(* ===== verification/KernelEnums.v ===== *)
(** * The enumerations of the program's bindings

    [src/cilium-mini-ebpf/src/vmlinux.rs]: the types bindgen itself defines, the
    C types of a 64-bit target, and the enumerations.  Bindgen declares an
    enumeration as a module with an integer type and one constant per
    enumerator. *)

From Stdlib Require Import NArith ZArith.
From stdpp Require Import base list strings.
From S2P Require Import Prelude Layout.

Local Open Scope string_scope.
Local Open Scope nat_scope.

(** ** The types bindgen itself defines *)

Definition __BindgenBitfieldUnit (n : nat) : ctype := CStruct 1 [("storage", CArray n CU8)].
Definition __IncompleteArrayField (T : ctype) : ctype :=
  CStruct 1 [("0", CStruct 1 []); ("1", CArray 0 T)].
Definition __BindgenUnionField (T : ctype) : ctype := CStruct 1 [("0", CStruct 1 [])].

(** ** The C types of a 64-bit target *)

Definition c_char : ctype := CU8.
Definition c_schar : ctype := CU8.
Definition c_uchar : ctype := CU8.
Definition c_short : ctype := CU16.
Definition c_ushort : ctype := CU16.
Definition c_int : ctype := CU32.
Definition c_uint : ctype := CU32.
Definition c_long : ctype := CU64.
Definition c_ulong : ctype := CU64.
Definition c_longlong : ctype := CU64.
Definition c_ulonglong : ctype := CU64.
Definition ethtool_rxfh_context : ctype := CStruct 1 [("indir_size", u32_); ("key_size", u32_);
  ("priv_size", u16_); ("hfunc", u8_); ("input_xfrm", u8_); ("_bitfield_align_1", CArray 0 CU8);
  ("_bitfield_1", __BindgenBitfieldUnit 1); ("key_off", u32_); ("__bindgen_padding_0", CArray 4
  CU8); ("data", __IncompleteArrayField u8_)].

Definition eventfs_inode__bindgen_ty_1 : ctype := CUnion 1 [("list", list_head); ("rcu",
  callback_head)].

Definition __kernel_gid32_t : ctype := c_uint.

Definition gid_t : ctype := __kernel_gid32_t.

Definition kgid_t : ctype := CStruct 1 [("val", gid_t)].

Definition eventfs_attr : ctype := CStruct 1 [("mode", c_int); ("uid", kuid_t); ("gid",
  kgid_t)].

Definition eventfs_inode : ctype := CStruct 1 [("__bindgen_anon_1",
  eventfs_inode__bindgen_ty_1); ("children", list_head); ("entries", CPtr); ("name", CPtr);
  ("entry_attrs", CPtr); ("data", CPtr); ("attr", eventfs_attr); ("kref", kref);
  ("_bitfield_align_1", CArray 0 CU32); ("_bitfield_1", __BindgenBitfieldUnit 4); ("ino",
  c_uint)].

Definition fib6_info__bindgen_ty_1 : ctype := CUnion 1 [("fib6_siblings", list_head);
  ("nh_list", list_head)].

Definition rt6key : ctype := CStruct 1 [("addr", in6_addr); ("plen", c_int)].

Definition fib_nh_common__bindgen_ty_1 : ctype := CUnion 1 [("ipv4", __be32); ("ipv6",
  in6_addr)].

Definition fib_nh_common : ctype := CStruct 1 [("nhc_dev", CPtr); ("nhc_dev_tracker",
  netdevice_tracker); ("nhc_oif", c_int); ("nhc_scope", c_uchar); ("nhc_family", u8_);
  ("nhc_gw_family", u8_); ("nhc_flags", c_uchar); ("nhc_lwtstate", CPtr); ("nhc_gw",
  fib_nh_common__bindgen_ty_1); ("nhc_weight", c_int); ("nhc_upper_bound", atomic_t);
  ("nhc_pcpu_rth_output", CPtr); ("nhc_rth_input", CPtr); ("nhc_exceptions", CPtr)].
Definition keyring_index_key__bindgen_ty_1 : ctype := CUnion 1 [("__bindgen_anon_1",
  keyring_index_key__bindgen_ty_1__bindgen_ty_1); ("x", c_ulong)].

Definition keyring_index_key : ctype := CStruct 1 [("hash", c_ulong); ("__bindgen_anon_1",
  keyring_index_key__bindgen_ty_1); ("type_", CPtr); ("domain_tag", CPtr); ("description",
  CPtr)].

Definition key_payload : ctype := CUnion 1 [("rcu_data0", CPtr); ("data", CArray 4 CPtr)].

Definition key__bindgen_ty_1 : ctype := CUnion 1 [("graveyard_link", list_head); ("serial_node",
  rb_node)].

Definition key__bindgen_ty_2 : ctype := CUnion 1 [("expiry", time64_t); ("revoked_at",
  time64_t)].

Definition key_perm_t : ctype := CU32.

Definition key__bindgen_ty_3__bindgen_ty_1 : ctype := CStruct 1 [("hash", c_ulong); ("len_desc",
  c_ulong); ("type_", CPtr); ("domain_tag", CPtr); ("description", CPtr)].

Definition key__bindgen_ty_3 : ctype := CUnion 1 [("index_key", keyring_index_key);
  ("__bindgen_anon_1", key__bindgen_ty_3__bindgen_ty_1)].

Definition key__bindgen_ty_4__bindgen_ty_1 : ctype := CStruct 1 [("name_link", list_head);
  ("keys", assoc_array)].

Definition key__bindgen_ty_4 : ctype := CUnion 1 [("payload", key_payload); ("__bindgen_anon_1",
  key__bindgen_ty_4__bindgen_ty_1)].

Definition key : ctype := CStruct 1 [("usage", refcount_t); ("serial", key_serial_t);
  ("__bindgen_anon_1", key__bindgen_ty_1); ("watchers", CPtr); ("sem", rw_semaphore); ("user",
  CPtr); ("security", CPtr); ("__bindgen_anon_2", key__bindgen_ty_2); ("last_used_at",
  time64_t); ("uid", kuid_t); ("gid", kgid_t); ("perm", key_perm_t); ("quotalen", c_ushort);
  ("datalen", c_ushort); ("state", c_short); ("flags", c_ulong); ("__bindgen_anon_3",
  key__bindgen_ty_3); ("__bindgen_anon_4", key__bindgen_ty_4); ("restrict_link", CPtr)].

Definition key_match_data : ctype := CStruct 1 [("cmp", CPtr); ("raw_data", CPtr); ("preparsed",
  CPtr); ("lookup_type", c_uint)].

_ _ _

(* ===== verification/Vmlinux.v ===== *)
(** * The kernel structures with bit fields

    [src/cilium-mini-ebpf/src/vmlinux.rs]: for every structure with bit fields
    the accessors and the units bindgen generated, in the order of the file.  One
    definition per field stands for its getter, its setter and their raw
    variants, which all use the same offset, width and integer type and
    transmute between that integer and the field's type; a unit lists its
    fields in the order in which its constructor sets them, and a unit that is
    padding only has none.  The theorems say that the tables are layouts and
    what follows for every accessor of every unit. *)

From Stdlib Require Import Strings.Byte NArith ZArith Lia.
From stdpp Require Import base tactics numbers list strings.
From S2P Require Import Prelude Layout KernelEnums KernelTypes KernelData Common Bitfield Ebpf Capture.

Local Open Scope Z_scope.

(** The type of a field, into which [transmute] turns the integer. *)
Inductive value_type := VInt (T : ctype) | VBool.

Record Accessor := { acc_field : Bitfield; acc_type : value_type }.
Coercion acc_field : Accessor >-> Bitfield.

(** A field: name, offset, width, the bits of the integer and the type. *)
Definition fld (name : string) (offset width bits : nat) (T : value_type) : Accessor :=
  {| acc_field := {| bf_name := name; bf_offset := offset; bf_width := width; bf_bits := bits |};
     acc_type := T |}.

_ _ _

#### WHAT TO PRODUCE:
What you give back should be exactly the lines of the data above from the line with "CArray 0 CU32);" through the line with "Definition rt6key : ctype", both of those included, and nothing more.

#### EXERCISE RESULT:
  ("_bitfield_align_1", CArray 0 CU32); ("_bitfield_1", __BindgenBitfieldUnit 4); ("ino",
  c_uint)].

Definition fib6_info__bindgen_ty_1 : ctype := CUnion 1 [("fib6_siblings", list_head);
  ("nh_list", list_head)].

Definition rt6key : ctype := CStruct 1 [("addr", in6_addr); ("plen", c_int)].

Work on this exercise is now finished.